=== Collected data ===
= = = =
Definition unreadable_ext : externals :=
  Externals (Ok tt) (fun _ => None) None
    (fun _ => Raise (Exn OSError "file not found"))
    (sentence_splitter sample_ext)
    (hierarchical_parser sample_ext) (sentence_window_parser sample_ext) (Ok tt).

Definition undeletable_ext : externals :=
  Externals (Ok tt)
    (fun op => match op with
               | OpDelete => Some (Exn RuntimeError "delete refused")
               | _ => None
               end)
    None
    (load_data sample_ext) (sentence_splitter sample_ext)
    (hierarchical_parser sample_ext) (sentence_window_parser sample_ext) (Ok tt).

Definition unparsable_ext : externals :=
  Externals (Ok tt) (fun _ => None) None
    (load_data sample_ext) (sentence_splitter sample_ext)
    (fun _ _ => Raise (Exn ValueError "cannot parse"))
    (fun _ => Raise (Exn ValueError "cannot parse")) (Ok tt).

(** A world whose directory [merging_index] holds an index. *)
Definition stored_index : index :=
  Index [Node "old text" "old.txt" false] [Node "old text" "old.txt" false].

Definition world_with_index : world :=
  set_persisted empty_world (<["merging_index" := stored_index]> ∅).

(** Services like [sample_services] where the transcript cannot be opened,
    and where the retrieval does not know the index. *)
Definition unwritable_services : services :=
  Services (Ok "20240101-")
    (fun _ => Ok "capital")
    (fun _ _ _ => Ok [SourceNode "Paris is the capital of France." "docs"])
    (fun _ => Ok "sources")
    (fun _ => LlmStream ["Par"; "is"] None)
    (fun _ => Some (Exn OSError "No such file or directory")).

Definition unknown_index_services : services :=
  Services (Ok "20240101-")
    (fun _ => Ok "capital")
    (fun _ _ _ => Raise (Exn LookupError "unknown index"))
    (fun _ => Ok "sources")
    (fun _ => LlmStream ["Par"; "is"] None)
    (fun _ => None).

(** * Properties *)

(** ** Directory listing *)

Lemma exists_and_is_dir (fs : Fs.fsys) (p : Fs.path) :
  negb (Fs.exists_ fs p) || negb (Fs.is_dir fs p) = negb (Fs.is_dir fs p).
Proof.
  unfold Fs.exists_, Fs.is_dir.
  destruct (Fs.resolve fs p) as [[ | | ] | ]; reflexivity.
Qed.

Lemma is_dir_resolve (fs : Fs.fsys) (p : Fs.path) :
  Fs.is_dir fs p = true <-> exists entries, Fs.resolve fs p = Some (Fs.Directory entries).
Proof.
  unfold Fs.is_dir.
  destruct (Fs.resolve fs p) as [[ | es | ] | ]; split;
    try discriminate; try (intros [es' H]; discriminate).
  - intros _. exists es. reflexivity.
  - reflexivity.
Qed.

Example get_all_files_sample :
  get_all_files_from_directory sample_fs "/data" = Ok ["/data/a.txt"; "/data/b.md"].
Proof. reflexivity. Qed.

Example get_all_files_not_a_directory :
  get_all_files_from_directory sample_fs "/readme"
  = Raise (Exn ValueError "Invalid directory path: /readme").
Proof. reflexivity. Qed.

Example get_all_files_missing :
  get_all_files_from_directory sample_fs "/nowhere"
  = Raise (Exn ValueError "Invalid directory path: /nowhere").
Proof. reflexivity. Qed.

(** C10. [get_all_files_from_directory p] raises exactly when [p] does not
    exist or is not a directory, and what it raises is a [ValueError];
    otherwise it returns the paths of exactly the entries of [p] that are
    regular files, in listing order: sub-directories (and so whatever is
    nested in them) and other non-files are left out, and no file is left
    out for its name. *)
Theorem get_all_files_from_directory_spec (fs : Fs.fsys) (p : string) :
  (is_ok (get_all_files_from_directory fs p) = false <->
   Fs.exists_ fs (Fs.parse p) = false \/ Fs.is_dir fs (Fs.parse p) = false) /\
  (forall e, get_all_files_from_directory fs p = Raise e ->
             e = Exn ValueError ("Invalid directory path: " +:+ p)) /\
  (forall entries,
     Fs.resolve fs (Fs.parse p) = Some (Fs.Directory entries) ->
     get_all_files_from_directory fs p
     = Ok (map (fun e => Fs.str (Fs.child (Fs.parse p) (fst e)))
               (List.filter (fun e => Fs.node_is_file (snd e)) entries)) /\
     forall name x, In (name, x) entries ->
       (In (name, x) (List.filter (fun e => Fs.node_is_file (snd e)) entries)
        <-> exists content, x = Fs.RegFile content)).
Proof.
  unfold get_all_files_from_directory.
  rewrite exists_and_is_dir.
  split; [ | split ].
  - unfold Fs.exists_, Fs.is_dir.
    destruct (Fs.resolve fs (Fs.parse p)) as [[ | es | ] | ]; simpl;
      split; intros H; try reflexivity; try discriminate;
      try (left; reflexivity); try (right; reflexivity).
    destruct H; discriminate.
  - intros e. destruct (Fs.is_dir fs (Fs.parse p)); simpl.
    + discriminate.
    + intros H. injection H as <-. reflexivity.
  - intros entries Hres.
    split.
    + unfold Fs.is_dir, Fs.glob_star. rewrite Hres. simpl. f_equal.
      clear Hres.
      induction entries as [ | [n x] es IH ]; simpl.
      * reflexivity.
      * destruct (Fs.node_is_file x); simpl; rewrite IH; reflexivity.
    + intros name x Hin. rewrite filter_In. simpl.
      split.
      * intros [_ Hf]. destruct x; try discriminate. eexists. reflexivity.
      * intros [content ->]. split; [ assumption | reflexivity ].
Qed.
= = = =
=== Goal of the exercise ===
If a line of the records includes the string "exactly", copy it out.

=== The completed task ===
(** C10. [get_all_files_from_directory p] raises exactly when [p] does not
    otherwise it returns the paths of exactly the entries of [p] that are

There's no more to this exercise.